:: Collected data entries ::
Lemma hole_is_enclosed_witness :
  ∃ a, detect_cutout 25 ring5 = Done a
    ∧ (in_bounds 5 5 (0, 1)
       ∧ (is_opaque a (0, 1) ∨ reads (label_grid a) (0, 1) 1)
       ∧ ¬ is_exterior a (0, 1)
       ∧ (is_opaque a (0, 1) → reads (label_grid a) (0, 1) 0)
       ∧ (reads (label_grid a) (0, 1) 1 → holds (transparent a) (0, 1))
       ∧ (∀ j, reads (label_grid a) (0, 1) j → j = 0 ∨ j = 1)
       ∧ (∀ j, j ≠ 1 → ¬ in_component a j (0, 1)))
    ∧ (in_bounds 5 5 (2, 1)
       ∧ (is_opaque a (2, 1) ∨ reads (label_grid a) (2, 1) 1)
       ∧ ¬ is_exterior a (2, 1)
       ∧ (is_opaque a (2, 1) → reads (label_grid a) (2, 1) 0)
       ∧ (reads (label_grid a) (2, 1) 1 → holds (transparent a) (2, 1))
       ∧ (∀ j, reads (label_grid a) (2, 1) j → j = 0 ∨ j = 1)
       ∧ (∀ j, j ≠ 1 → ¬ in_component a j (2, 1)))
    ∧ is_opaque a (0, 1)
    ∧ reads (label_grid a) (2, 1) 1.
Proof.
  eexists. split; [vm_compute; reflexivity|].
  assert (well_formed ring5) as Hwf.
  { apply image_of_rows_wf; [lia|lia|done|].
    split; [reflexivity|repeat constructor]. }
  split; [|split; [|split; by vm_compute]].
  - eapply (hole_is_enclosed 16 5 25 ring5 _ (1, 1) (0, 1) 1);
      [exact Hwf|vm_compute; reflexivity|cbn; unfold in_bounds; cbn; lia
      |reflexivity|lia|unfold adjacent; cbn; lia].
  - eapply (hole_is_enclosed 16 5 25 ring5 _ (1, 1) (2, 1) 1);
      [exact Hwf|vm_compute; reflexivity|cbn; unfold in_bounds; cbn; lia
      |reflexivity|lia|unfold adjacent; cbn; lia].
Defined.
Lemma b64_sub_abs (x y : spec_float) (t et : Z) :
  b64_nonneg x -> b64_nonneg y ->
  (Z.min (b64_exponent x) (b64_exponent y) <= 971)%Z ->
  (0 < t < 2 ^ 53)%Z -> (-1074 <= et)%Z -> val t et < 2 ^ 1024 ->
  - val t et < to_Q x - to_Q y -> to_Q x - to_Q y < val t et ->
  b64_nonneg (fabs (fsub x y)) /\ to_Q (fabs (fsub x y)) <= val t et.
Proof.
  intros Hx Hy Hexp Ht Het Htop Hlow Hup.
  pose proof (val_pos t et ltac:(lia)) as HT.
  destruct x as [sx | sx | | [ | ] mx ex]; try contradiction;
    destruct y as [sy | sy | | [ | ] my ey]; try contradiction;
    cbn [fsub fabs b64_float SFsub cond_Zopp b64_exponent to_Q negb] in *.
  - destruct sx, sy; cbn; split; try exact I; lra.
  - cbn [SFabs b64_nonneg to_Q]. split; [exact I | lra].
  - cbn [SFabs b64_nonneg to_Q]. split; [exact I | lra].
  - pose proof (aligned_difference mx my ex ey) as Hd.
    set (z := (Z.pos (fst (shl_align mx ex (Z.min ex ey))) -
               Z.pos (fst (shl_align my ey (Z.min ex ey))))%Z) in *.
    change (inject_Z (Z.pos mx) * 2 ^ ex) with (val (Z.pos mx) ex) in *.
    change (inject_Z (Z.pos my) * 2 ^ ey) with (val (Z.pos my) ey) in *.
    rewrite <- Hd in Hlow, Hup.
    destruct z as [ | p | p]; cbn [binary_normalize].
    + cbn. split; [exact I | lra].
    + pose proof (binary_round_shape false p (Z.min ex ey)) as Hs.
      pose proof (binary_round_upper false p (Z.min ex ey) t et Ht Het Hup)
        as Hu.
      destruct (binary_round prec emax false p (Z.min ex ey))
        as [s | s | | s m e]; try contradiction;
        cbn [SFabs b64_nonneg to_Q].
      * split; [exact I | lra].
      * exfalso. apply Hu. split; [exact Hexp | exact Htop].
      * split; [exact I | exact Hu].
    + assert (Hup' : val (Z.pos p) (Z.min ex ey) < val t et).
      { change (Z.neg p) with (- Z.pos p)%Z in Hlow.
        rewrite val_opp in Hlow. lra. }
      pose proof (binary_round_shape true p (Z.min ex ey)) as Hs.
      pose proof (binary_round_upper true p (Z.min ex ey) t et Ht Het Hup')
        as Hu.
      destruct (binary_round prec emax true p (Z.min ex ey))
        as [s | s | | s m e]; try contradiction;
        cbn [SFabs b64_nonneg to_Q].
      * split; [exact I | lra].
      * exfalso. apply Hu. split; [exact Hexp | exact Htop].
      * split; [exact I | exact Hu].
Qed.
(** The decision of the last [try], once the candidate is built. *)
Lemma change_config_candidate (cfg : ConfigDoc) (current_config : loaded) (w : World) :
  candidate hass = Some cfg ->
  change_config C hass (services cfg) (Some (dashboard cfg)) current_config w =
    if config_differs current_config cfg || negb (is_Some_b (ipfs_hash_config w))
    then bind (if config_differs current_config cfg
               then encrypt_new_config C hass cfg
               else read_cached_blob)
              (publish_config C hass) w
    else (Ok tt, w).
Proof.
  intros Hcand.
  destruct (candidate_inv cfg Hcand) as (d & _ & _ & _ & Htwin).
  unfold change_config. rewrite Htwin.
  cbn [bound item]. unfold bind at 1, ret at 1. unfold bind at 1, ret at 1.
  unfold bind at 1, hash_missing at 1.
  replace {| services := services cfg; dashboard := dashboard cfg;
             cfg_twin_id := cfg_twin_id cfg |} with cfg by (destruct cfg; reflexivity).
  destruct (config_differs current_config cfg || negb (is_Some_b (ipfs_hash_config w)));
    reflexivity.
Qed.

(** The third [try]. *)
Lemma load_current_config_on_disk (w : World) (doc : loaded) :
  config_on_disk C w doc -> load_current_config C w = (Ok doc, w).
Proof.
  intros (text & Hfile & Hload).
  unfold load_current_config, try_except, bind, read_file. cbn [files_of].
  rewrite Hfile, Hload. reflexivity.
Qed.

Lemma load_current_config_fails (w : World) :
  config_absent w \/ config_corrupt C w ->
  exists e,
    load_current_config C w =
      (Ok LoadedEmpty,
       set_trace (trace w ++ [LogError "Exception in json load config" e]) w).
Proof.
  intros [Habs | (text & what & Hfile & Hload)].
  - exists (OSError "config").
    unfold load_current_config, try_except, bind, read_file. cbn [files_of].
    unfold config_absent in Habs. rewrite Habs. reflexivity.
  - exists (CollaboratorError what).
    unfold load_current_config, try_except, bind, read_file. cbn [files_of].
    rewrite Hfile, Hload. reflexivity.
Qed.

Lemma find_encrypted_none (list_files : list string) :
  (forall file, In file list_files -> str_contains "config_encrypted" file = false) ->
  find_encrypted list_files None = None.
Proof.
  induction list_files as [| file rest IH]; intros Hno; [reflexivity |].
  cbn [find_encrypted]. rewrite (Hno file (or_introl eq_refl)).
  apply IH. intros f Hf. apply Hno. right. exact Hf.
Qed.

Lemma events_since_app (w : World) (evs : list event) :
  events_since w (set_trace (trace w ++ evs) w) = evs.
Proof.
  unfold events_since. cbn [trace set_trace].
  induction (trace w) as [| ev t IH]; [reflexivity | exact IH].
Qed.

Lemma read_cached_blob_unbound (w : World) :
  no_cached_blob w ->
  read_cached_blob w = (Raise (UnboundLocalError "encrypted_config_filename"), w).
Proof.
  intros Hno. unfold read_cached_blob, bind, os_listdir. cbn [files_of].
  rewrite (find_encrypted_none _ Hno). reflexivity.
Qed.

(** C9. When the document on disk equals the candidate, no content address
    is held in memory and no file of the configuration directory has
    ["config_encrypted"] in its name, the reuse branch raises an
    unbound-variable error for [encrypted_config_filename]; the handler of
    the last [try] logs it and the detector returns: nothing is encrypted,
    staged, uploaded or written to the ledger, and the content address
    stays missing. *)
Theorem missing_blob_skips_publication (cfg : ConfigDoc) (doc : loaded) (w : World) :
  candidate hass = Some cfg ->
  config_on_disk C w doc ->
  config_differs doc cfg = false ->
  ipfs_hash_config w = None ->
  no_cached_blob w ->
  _get_dashboard_and_services C hass w =
    (Ok tt,
     set_trace
       (trace w ++
        [LogDebug "Start getting info about dashboard and services";
         LogError "Exception in change config"
           (UnboundLocalError "encrypted_config_filename")]) w) /\
  count is_encryption (events_since w (after_cycle C hass w)) = 0 /\
  count is_upload (events_since w (after_cycle C hass w)) = 0 /\
  count is_pointer_call (events_since w (after_cycle C hass w)) = 0 /\
  ipfs_hash_config (after_cycle C hass w) = None /\
  config_files (after_cycle C hass w) = config_files w.
Proof.
  intros Hcand Hdisk Hsame Hhash Hno.
  assert (Hrun : _get_dashboard_and_services C hass w =
    (Ok tt,
     set_trace
       (trace w ++
        [LogDebug "Start getting info about dashboard and services";
         LogError "Exception in change config"
           (UnboundLocalError "encrypted_config_filename")]) w)).
  { rewrite (detector_with_candidate cfg w Hcand).
    unfold bind at 1.
    rewrite (load_current_config_on_disk (started w) doc Hdisk).
    unfold try_except.
    rewrite (change_config_candidate cfg doc (started w) Hcand).
    rewrite Hsame. change (ipfs_hash_config (started w)) with (ipfs_hash_config w).
    rewrite Hhash. cbn [is_Some_b negb orb].
    unfold bind at 1.
    rewrite (read_cached_blob_unbound (started w) Hno).
    unfold change_config_handler, log_error, emit, started.
    cbn [trace set_trace data_files config_files ipfs_hash_config].
    rewrite <- app_assoc. reflexivity. }
  split; [exact Hrun |].
  unfold after_cycle. rewrite Hrun. cbn [snd].
  rewrite events_since_app. cbn.
  repeat split; try reflexivity. exact Hhash.
Qed.

End Detector.

Lemma missing_blob_skips_publication_witness :
  _get_dashboard_and_services Samples.collaborators0 Samples.hass0 Samples.world_no_blob =
    (Ok tt,
     set_trace
       [LogDebug "Start getting info about dashboard and services";
        LogError "Exception in change config"
          (UnboundLocalError "encrypted_config_filename")]
       Samples.world_no_blob).
Proof.
  apply (missing_blob_skips_publication Samples.collaborators0 Samples.hass0 Samples.config0
           (LoadedConfig Samples.config0) Samples.world_no_blob).
  - reflexivity.
  - exists "doc:{views}". split; reflexivity.
  - vm_compute. reflexivity.
  - reflexivity.
  - intros file [<- | []]. reflexivity.
Defined.

(** *** Encryption and publication with collaborators that answer *)

Section Publication.
Variable C : Collaborators.
Variable hass : Hass.
Hypothesis HC : reliable C.

Ltac answered H :=
  match goal with
  | |- context [Account C ?w ?s] =>
      let E := fresh "E" in
      destruct (Account C w s) as [? | ?] eqn:E;
      [| pose proof (reliable_account C HC w s) as H; rewrite E in H; discriminate H]
  | |- context [encrypt_message C ?w ?m ?kp ?pk] =>
      let E := fresh "E" in
      destruct (encrypt_message C w m kp pk) as [? | ?] eqn:E;
      [| pose proof (reliable_encrypt C HC w m kp pk) as H; rewrite E in H; discriminate H]
  | |- context [staging_suffix C ?w ?c] =>
      let E := fresh "E" in
      destruct (staging_suffix C w c) as [? | ?] eqn:E;
      [| pose proof (reliable_suffix C HC w c) as H; rewrite E in H; discriminate H]
  | |- context [add_config_to_ipfs C ?w ?f] =>
      let E := fresh "E" in
      destruct (add_config_to_ipfs C w f) as [? | ?] eqn:E;
      [| pose proof (reliable_add_config C HC w f) as H; rewrite E in H; discriminate H]
  | |- context [set_config_topic C ?w ?h ?t] =>
      let E := fresh "E" in
      destruct (set_config_topic C w h t) as [[] | ?] eqn:E;
      [| pose proof (reliable_set_topic C HC w h t) as H; rewrite E in H; discriminate H]
  end.

Ltac world_step :=
  cbn [files_of config_files set_trace set_files set_ipfs_hash_config trace
       data_files ipfs_hash_config lift ret item bound marker].

Lemma encrypt_new_config_ok (cfg : ConfigDoc) (seed text : string) (w : World) :
  admin_seed hass = Some seed ->
  json_dump C cfg = Ok text ->
  dict_get "config" (config_files w) <> Some Directory ->
  exists blob w',
    encrypt_new_config C hass cfg w = (Ok blob, w') /\
    trace w' = trace w ++ [LogDebug "Config was changed"; CallAccount seed;
                           CallEncrypt (str_config C cfg)] /\
    config_files w' =
      dict_set "config" (File text) (dict_set "config" (File "") (config_files w)) /\
    data_files w' = data_files w /\
    ipfs_hash_config w' = ipfs_hash_config w.
Proof.
  intros Hseed Hdump Hfile.
  unfold encrypt_new_config, bind, log_debug, emit, open_w, f_write, item, ask.
  rewrite Hseed, Hdump.
  cbn [files_of config_files set_trace set_files trace data_files ipfs_hash_config
       lift ret].
  destruct (dict_get "config" (config_files w)) as [[content |] |];
    [| contradiction |].
  all: cbn [files_of config_files set_trace set_files trace data_files
            ipfs_hash_config lift ret].
  all: answered H1; cbn [lift ret]; answered H2; cbn [lift ret].
  all: eexists _, _; split; [reflexivity |].
  all: cbn [files_of config_files set_trace set_files trace data_files
            ipfs_hash_config].
  all: rewrite <- !app_assoc; repeat split.
Qed.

:: Exercise ::
Taking the records from the top, repeat each line exactly until you have repeated the line that contains "(0 < t < 2 ^ 53)%Z".

:: Output of the exercise ::
Lemma hole_is_enclosed_witness :
  ∃ a, detect_cutout 25 ring5 = Done a
    ∧ (in_bounds 5 5 (0, 1)
       ∧ (is_opaque a (0, 1) ∨ reads (label_grid a) (0, 1) 1)
       ∧ ¬ is_exterior a (0, 1)
       ∧ (is_opaque a (0, 1) → reads (label_grid a) (0, 1) 0)
       ∧ (reads (label_grid a) (0, 1) 1 → holds (transparent a) (0, 1))
       ∧ (∀ j, reads (label_grid a) (0, 1) j → j = 0 ∨ j = 1)
       ∧ (∀ j, j ≠ 1 → ¬ in_component a j (0, 1)))
    ∧ (in_bounds 5 5 (2, 1)
       ∧ (is_opaque a (2, 1) ∨ reads (label_grid a) (2, 1) 1)
       ∧ ¬ is_exterior a (2, 1)
       ∧ (is_opaque a (2, 1) → reads (label_grid a) (2, 1) 0)
       ∧ (reads (label_grid a) (2, 1) 1 → holds (transparent a) (2, 1))
       ∧ (∀ j, reads (label_grid a) (2, 1) j → j = 0 ∨ j = 1)
       ∧ (∀ j, j ≠ 1 → ¬ in_component a j (2, 1)))
    ∧ is_opaque a (0, 1)
    ∧ reads (label_grid a) (2, 1) 1.
Proof.
  eexists. split; [vm_compute; reflexivity|].
  assert (well_formed ring5) as Hwf.
  { apply image_of_rows_wf; [lia|lia|done|].
    split; [reflexivity|repeat constructor]. }
  split; [|split; [|split; by vm_compute]].
  - eapply (hole_is_enclosed 16 5 25 ring5 _ (1, 1) (0, 1) 1);
      [exact Hwf|vm_compute; reflexivity|cbn; unfold in_bounds; cbn; lia
      |reflexivity|lia|unfold adjacent; cbn; lia].
  - eapply (hole_is_enclosed 16 5 25 ring5 _ (1, 1) (2, 1) 1);
      [exact Hwf|vm_compute; reflexivity|cbn; unfold in_bounds; cbn; lia
      |reflexivity|lia|unfold adjacent; cbn; lia].
Defined.
Lemma b64_sub_abs (x y : spec_float) (t et : Z) :
  b64_nonneg x -> b64_nonneg y ->
  (Z.min (b64_exponent x) (b64_exponent y) <= 971)%Z ->
  (0 < t < 2 ^ 53)%Z -> (-1074 <= et)%Z -> val t et < 2 ^ 1024 ->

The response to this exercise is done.